On 2016-11-28 22:14:55 +0100, Torsten Förtsch wrote:
> Hi,
>
> I am in the process of reviewing our configs for a number of 9.3 databases
> and found a replica with hot_standby_feedback=on. I remember when we set it
> long ago we were fighting cancelled queries. I also remember that it never
> really worked for us. In the end we set up 2 replicas, one suitable for
> short queries where we prefer low replication lag, and another one where we
> allow for long running queries but sacrifice timeliness
> (max_standby_*_delay=-1).
There's a few kind of conflicts against which hs_feedback doesn't
protect. E.g. exclusive locks on tables that are in use and such
(e.g. by vacuum truncating a table or an explicit drop table).

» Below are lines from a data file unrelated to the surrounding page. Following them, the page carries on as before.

(* ===== verification/Symbolizer.v ===== *)
(** * symbolizer/Symbolizer

    claire/common/symbolizer/Symbolizer.{h,cc}: from an instruction address to a
    symbol name and a source location, through the memory mappings of the process,
    the ELF file of the mapping and its debug information. *)

From S2P Require Import Prelude Bytes Elf StringPiece DwarfReader LineNumberVM Dwarf.
Open Scope Z_scope.

(** ** strtoull *)

Definition is_space (c : Z) : bool := (c =? 32) || ((9 <=? c) && (c <=? 13)).

Definition hex_value (c : Z) : option Z :=
  if (48 <=? c) && (c <=? 57) then Some (c - 48)
  else if (97 <=? c) && (c <=? 102) then Some (c - 87)
  else if (65 <=? c) && (c <=? 70) then Some (c - 55)
  else None.

Fixpoint skip_space (p : bytes) : bytes :=
  match p with c :: p' => if is_space c then skip_space p' else p | [] => [] end.

(** The digits at the front, added to [acc], and what follows them. *)
Fixpoint hex_digits (p : bytes) (acc : Z) : Z * bytes :=
  match p with
  | c :: p' => match hex_value c with Some d => hex_digits p' (acc * 16 + d) | None => (acc, p) end
  | [] => (acc, [])
  end.

(** Is there a digit? *)
Definition starts_hex (p : bytes) : bool :=
  match p with c :: _ => match hex_value c with Some _ => true | None => false end | [] => false end.

(** strtoull(p, &end, 16): the value and [end]. *)
Definition strtoull16 (p : bytes) : Z * bytes :=
  let q := skip_space p in
  let '(negative, q) := match q with
                        | c :: q' => if c =? 45 then (true, q') else if c =? 43 then (false, q') else (false, q)
                        | [] => (false, q)
                        end in
  let q := match q with
           | z :: x :: q' => if (z =? 48) && ((x =? 120) || (x =? 88)) && starts_hex q' then q' else q
           | _ => q
           end in
  if starts_hex q then
    let '(v, rest) := hex_digits q 0 in
    ((if 2 ^ 64 <=? v then 2 ^ 64 - 1 else if negative then uint64 (- v) else v), rest)
  else (0, p).

(* @src claire/common/symbolizer/Symbolizer.cc:43-52 FromHex *)
Definition FromHex (s : StringPiece) : res Z :=
  b ← StringPiece.ToString s;
  let p := b ++ [0] in
  let '(val, rest) := strtoull16 p in
  first ← vget p 0;
  last ← vget rest 0;
  _ ← check (negb (first =? 0) && (last =? 0));
  Ok val.

(** ** The symbolizer *)

(* @src claire/common/symbolizer/Symbolizer.h:58-58 Symbolizer *)
Definition Symbolizer : Type := (gmap bytes ElfFile).

(* @src claire/common/symbolizer/Symbolizer.cc:65-70 MappedFile *)
Record MappedFile := mkMappedFile { begin : Z; stop : Z; name : bytes }.

Section Symbolize.
(** The contents of /proc/self/maps, boost's split at newlines, the match of a line
    against the regular expression of a maps entry (begin, end, offset and file
    name), and the descriptor and the contents of an opened file. *)
Variable maps : bytes.
Variable split_lines : bytes -> list bytes.
Variable match_line : bytes -> option (bytes * bytes * bytes * bytes).
Variable open_file : bytes -> Z * option bytes.

(* @src claire/common/symbolizer/Symbolizer.cc:54-63 GetMapsLine *)
Definition GetMapsLine : list bytes := split_lines maps.

(** The first main mapping (offset 0) that has the address. *)
(* @src claire/common/symbolizer/Symbolizer.cc:100-127 Symbolizer::Symbolize *)
Fixpoint find_mapping (lines : list bytes) (address : Z) : res (option MappedFile) :=
  match lines with
  | [] => Ok None
  | line :: lines =>
      if empty (of_string line) then find_mapping lines address
      else
        match match_line line with
        | None => Err CheckFailed
        | Some (m1, m2, m3, m4) =>
            begin ← FromHex (of_string m1);
            stop ← FromHex (of_string m2);
            file_offset ← FromHex (of_string m3);
            if negb (file_offset =? 0) then find_mapping lines address
            else if (begin <=? address) && (address <? stop) then Ok (Some (mkMappedFile begin stop m4))
            else find_mapping lines address
        end
  end.

(** The file, opened once per name; [None] for mappings that are no file. *)
(* @src claire/common/symbolizer/Symbolizer.cc:159-173 Symbolizer::GetFile *)
Definition GetFile (elf_files_ : Symbolizer) (name : bytes) : res (option ElfFile * Symbolizer) :=
  first ← vget (name ++ [0]) 0;
  special ← (if first =? 91 then Ok true
             else last ← vget name (uint64 (Zlen name - 1)); Ok (last =? 41));
  if special : bool then Ok (None, elf_files_)
  else
    match elf_files_ !! name with
    | Some f => Ok (Some f, elf_files_)
    | None =>
        let '(fd, contents) := open_file name in
        f ← ElfFile_new fd contents;
        Ok (Some f, <[name := f]> elf_files_)
    end.

(** Found or not, the symbol's name, its location and the symbolizer afterwards. *)
(* @src claire/common/symbolizer/Symbolizer.cc:74-157 Symbolizer::Symbolize *)
Definition Symbolize (t : Symbolizer) (address : Z) : res (bool * StringPiece * LocationInfo * Symbolizer) :=
  let symbol_name := Piece [] 0 in
  let location := LocationInfo_new in
  found_file ← find_mapping GetMapsLine address;
  match found_file with
  | None => Ok (false, symbol_name, location, t)
  | Some found_file =>
      '(elf_file, t) ← GetFile t (name found_file);
      match elf_file with
      | None => Ok (false, symbol_name, location, t)
      | Some elf_file =>
          let orig_address := uint64 (address - begin found_file + GetBaseAddress elf_file) in
          sym ← GetDefinitionByAddress elf_file orig_address;
          match sym with
          | None => Ok (false, symbol_name, location, t)
          | Some _ =>
              sym_name ← GetSymbolName elf_file sym;
              let symbol_name := match sym_name with Some n => of_cstr (Some n) | None => symbol_name end in
              dwarf ← Dwarf_new elf_file;
              '(_, location) ← Dwarf.FindAddress dwarf orig_address;
              Ok (true, symbol_name, location, t)
          end
      end
  end.
End Symbolize.

(** ** The text of a stack frame *)

(** sprintf("%#18jx"). *)
Definition format_address (address : Z) : bytes :=
  pad 32 18 (if address =? 0 then str "0" else str "0x" ++ hex address).

Section Write.
Variable demangle : bytes -> bytes.

(* @src claire/common/symbolizer/Symbolizer.cc:175-214 Symbolizer::Write *)
Definition Write (out : bytes) (address : Z) (symbol_name : StringPiece) (location : LocationInfo) : res bytes :=
  let out := out ++ str "    @ " in
  let out := out ++ format_address address in
  out ← (if negb (empty symbol_name) then
    let out := out ++ str " " ++ demangle (c_string (ptr_ symbol_name)) in
    out ← (if has_file_and_line location then
             f ← Path.ToString (file location);
             Ok (out ++ str "   " ++ f ++ str ":" ++ stored 20 (dec (line location)))
           else Ok out);
    if has_main_file location then
      differs ← (if negb (has_file_and_line location) then Ok true
                 else f ← Path.ToString (file location); m ← Path.ToString (main_file location);
                      Ok (bool_decide (f <> m)));
      if differs : bool then
        m ← Path.ToString (main_file location);
        Ok (out ++ [10] ++ str "                         (compiling " ++ m ++ str ")")
      else Ok out
    else Ok out
  else Ok (out ++ str " (unknown)"));
  Ok (out ++ [10]).
End Write.

(** ** Hexadecimal numerals *)

Lemma hex_value_char d : 0 <= d < 16 -> hex_value (hex_char d) = Some d.
Proof.
  intros Hd. unfold hex_char. destruct (d <? 10) eqn:E; zify_bool; unfold hex_value.
  - assert ((48 <=? 48 + d) && (48 + d <=? 57) = true) as -> by (apply andb_true_iff; split; apply Z.leb_le; lia).
    f_equal. lia.
  - assert ((48 <=? 97 + (d - 10)) && (97 + (d - 10) <=? 57) = false) as ->
      by (apply andb_false_iff; right; apply Z.leb_gt; lia).
    assert ((97 <=? 97 + (d - 10)) && (97 + (d - 10) <=? 102) = true) as ->
      by (apply andb_true_iff; split; apply Z.leb_le; lia).
    f_equal. lia.
Qed.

There's a table with some information about the causes of cancellations,
pg_stat_database_conflicts - did you check that?
> I have a hunch why hot_standby_feedback=on didn't work. But I never
> verified it. So, here it is. The key is this sentence:
>
> "Feedback messages will not be sent more frequently than once per
> wal_receiver_status_interval."
>
> That interval is 10 sec. So, assuming a transaction on the replica uses a
> row right after the message has been sent. Then there is a 10 sec window in
> which the master cannot know that the row is needed on the replica and can
> vacuum it. If then the transaction on the replica takes longer than
> max_standby_*_delay, the only option is to cancel it.
>
> Is that explanation correct?
No. That just means that we don't update the value more frequently. The
value reported is a "horizon" meaning that nothing older than the
reported value can be accessed.
Greetings,
Andres Freund